Why the Fed Couldn’t Wait
The market turmoil in November — from the crypto selloff to the equity correction — all traced back to the breakdown of leveraged short-term funding structures. Basis trades, total return swaps (TRS), and CLO-linked shadow leverage were driving asset prices. As repo rates rose and SRF emergency lending kicked in, both investor confidence and leveraged positions collapsed.The Fed’s intervention wasn’t optional; it was a forced liquidity rescue.
The Meaning of “Lite QE”
The key takeaway from this FOMC was not the rate cut, but the reference to “Lite QE.”Though small and temporary in scale, it signaled a turning point in policy direction.The Fed’s purchase of short-term Treasuries will immediately boost bank reserves, reduce repo borrowing needs, and lower short-term rates. Combined with rate cuts, this should naturally ease margin-call pressure across basis trades, TRS, and CLO structures — the heart of the shadow-financing ecosystem.
As SRF demand declines, the system climbs back above its “break line.” This was not a stimulus for market rallies, but an emergency patch to prevent a leveraged liquidation spiral. A modest Santa-rally may follow, but a full-fledged bull market still looks premature.
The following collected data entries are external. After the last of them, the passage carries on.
Definition block_content_json (index : Z) (previousHash : hashval) (timestamp : Z)
    (txs : list Transaction) : json :=
  JObj [("index", JNum index); ("previousHash", hashval_json previousHash);
        ("timestamp", JNum timestamp); ("transactions", JArr (map tx_json txs))].

Section Backend.

(** [scrypt(password, salt, N, r, p, dkLen)] of the scrypt library, by the
    bytes its promise resolves to. *)
Variable scrypt : string -> string -> Z -> Z -> Z -> Z -> list Byte.byte.

(** [calculateHash]: the array argument is serialised during the call, so
    the function takes the contents the array has at that moment. *)
Definition calculateHash (index : Z) (previousHash : hashval) (timestamp : Z)
    (txs : list Transaction) : hashval :=
  HPromise (Hex.encode
    (scrypt (stringify (block_content_json index previousHash timestamp txs))
            "salt" 1024 8 1 32)).

(** [genesisBlock]: [Date.now()] is called twice, first for the
    [timestamp] field ([now_field]) and then inside the argument list of
    [calculateHash] ([now_seal]).  The array literal passed to
    [calculateHash] is not stored anywhere and is not allocated here. *)
Definition genesisBlock (now_field now_seal : Z) (s : State) : State :=
  let (r, h) := alloc [] (arrays s) in
  let block :=
    Block.mk 0 (HString "0") now_field r
             (calculateHash 0 (HString "0") now_seal []) in
  mkState h (chain s ++ [block]) (transactions s) (contracts s).

(** [new Blockchain()] followed by [new SmartContract(blockchain)]. *)
Definition boot (now_field now_seal : Z) : State :=
  let (r, h) := alloc [] [] in
  genesisBlock now_field now_seal (mkState h [] r []).

Definition createTransaction (sender receiver : string) (amount : Z) (s : State) : State :=
  mkState (push (transactions s) (mkTransaction sender receiver amount) (arrays s))
          (chain s) (transactions s) (contracts s).

(** [mineBlock]: reading [.hash] of [this.chain[this.chain.length - 1]]
    throws a TypeError when the chain is empty. *)
Definition mineBlock (difficulty : Z) (now : Z) (s : State) : completion (Block.t * State) :=
  match last (chain s) with
  | None => Throw TypeError
  | Some prev =>
      let index := Z.of_nat (length (chain s)) in
      let previousHash := Block.hash prev in
      let block :=
        Block.mk index previousHash now (transactions s)
                 (calculateHash index previousHash now (pool s)) in
      let (r, h) := alloc [] (arrays s) in
      Normal (block, mkState h (chain s ++ [block]) r (contracts s))
  end.

Definition createContract (partyA partyB : string) (condition amount : Z) (now : Z)
    (s : State) : Contract.t * State :=
  let contract :=
    Contract.mk (Z.of_nat (length (contracts s))) partyA partyB condition amount now false in
  (contract, mkState (arrays s) (chain s) (transactions s) (contracts s ++ [contract])).

(** [this.contracts[id]]: [undefined] outside the array. *)
Definition contract_at (id : Z) (s : State) : option Contract.t :=
  if id <? 0 then None else contracts s !! Z.to_nat id.
(** Bitmaps and fonts are used safely.  From a state in which the display
    is consistent (as at the start of the program), whatever the program
    does with the display (changes of scaling, calls of [gui_setup_screen]
    and of [reload_default_font]) and then at [exit_module_gui]: no bitmap
    and no font is destroyed twice or used after it was destroyed, the
    screen and the font of Allegro are never destroyed, [ji_screen] is
    always the screen of Allegro or a bitmap that is alive, and after the
    exit it is the screen of Allegro; the only loaded font left alive is
    the font of the theme, which is not NULL once the screen was set up or
    the font reloaded. *)
Theorem display_resources_are_used_safely ops d0 scr' :
  display_inv d0 -> ji_screen_created d0 = display_double_buffering d0 ->
  let d := run_display_ops ops d0 in
  let d' := exit_module_gui_screen scr' d in
  display_inv d /\ display_inv d' /\
  ji_screen d' = allegro_screen /\ ji_screen_created d' = false /\
  ((exists op, op ∈ ops /\ forall scaling, op <> op_set_screen_scaling scaling) ->
   is_Some (default_font d')).
Proof.
  intros Hinv0 Hflag0 d d'.
  destruct (display_inv_run_display_ops ops d0 Hinv0 Hflag0) as (Hinv & Hflag & Hfont).
  fold d in Hinv, Hflag, Hfont.
  assert (Hfont' : default_font d' = default_font d).
  { subst d'. unfold exit_module_gui_screen. by destruct (display_double_buffering d). }
  destruct Hinv as (bitmaps & Hcalls & Hscreen & Hfresh).
  assert (Hexit : display_inv d' /\ ji_screen d' = allegro_screen /\
                  ji_screen_created d' = false).
  { subst d'. unfold exit_module_gui_screen.
    destruct (display_double_buffering d) eqn:Hdb; rewrite Hflag in Hscreen.
    - destruct Hscreen as (old & Hold & Hin). split; [|done].
      exists (bitmaps ∖ {[old]}).
      cbn [display_calls theme_fonts default_font ji_screen_created ji_screen created].
      rewrite Hflag. split_and!.
      + rewrite alive_after_app, Hcalls, Hold. cbn [mbind option_bind alive_after].
        by rewrite bool_decide_eq_true_2.
      + done.
      + intros id [[Hid _]%elem_of_difference|Hid]%elem_of_union;
          apply Hfresh, elem_of_union; [by left|by right].
    - split_and!; [|done|by rewrite Hflag]. exists bitmaps.
      rewrite Hflag. by split_and!. }
  destruct Hexit as (Hinv' & Hji & Hcreated).
  split_and!; try done.
  - by exists bitmaps.
  - intros Hop. rewrite Hfont'. apply Hfont. by right.
Qed.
The Real Question: Who’s Next at the Fed?
The Powell era effectively ends here.The next Fed Chair will determine the structure of global liquidity.The leading candidate is Kevin Hassett, a Trump-aligned economist who served as the Council of Economic Advisers chair and architect of the tax-cut, fiscal-expansion, and industrial-protection agenda.
The logic behind the market’s expectation is simple:
“Tightening is over. Easing will be institutionalized.”
The Trump economic doctrine favors growth over inflation control, preferring to absorb price pressures through productivity gains and investment expansion rather than aggressive monetary restraint.
Toward a New Monetary Regime
Under a new Fed Chair, policy will likely tilt toward rate cuts, deregulation, and liquidity expansion — including mechanisms to boost Treasury demand and systemic funding flexibility.Both Trump and Hassett hinted that the new Fed Chair will be announced within the month, signaling an imminent policy realignment.
Thus, while today’s FOMC outcome suggests only one rate cut for 2026, a market-friendly new Chair could dramatically shift expectations and liquidity flows.In short: the FOMC passed smoothly, and liquidity conditions are set to improve versus November.
Market Implications
This shift could spark a small but meaningful rally in risk assets, particularly Ethereum and Bitcoin, as liquidity tension eases.Yet the true driver will be the identity and agenda of the next Fed Chair — their stance on regulatory relief, balance-sheet expansion, and SLR (e.g., Supplementary Leverage Ratio) relaxation.
Ultimately, that decision will hold the key to the next phase of market upside.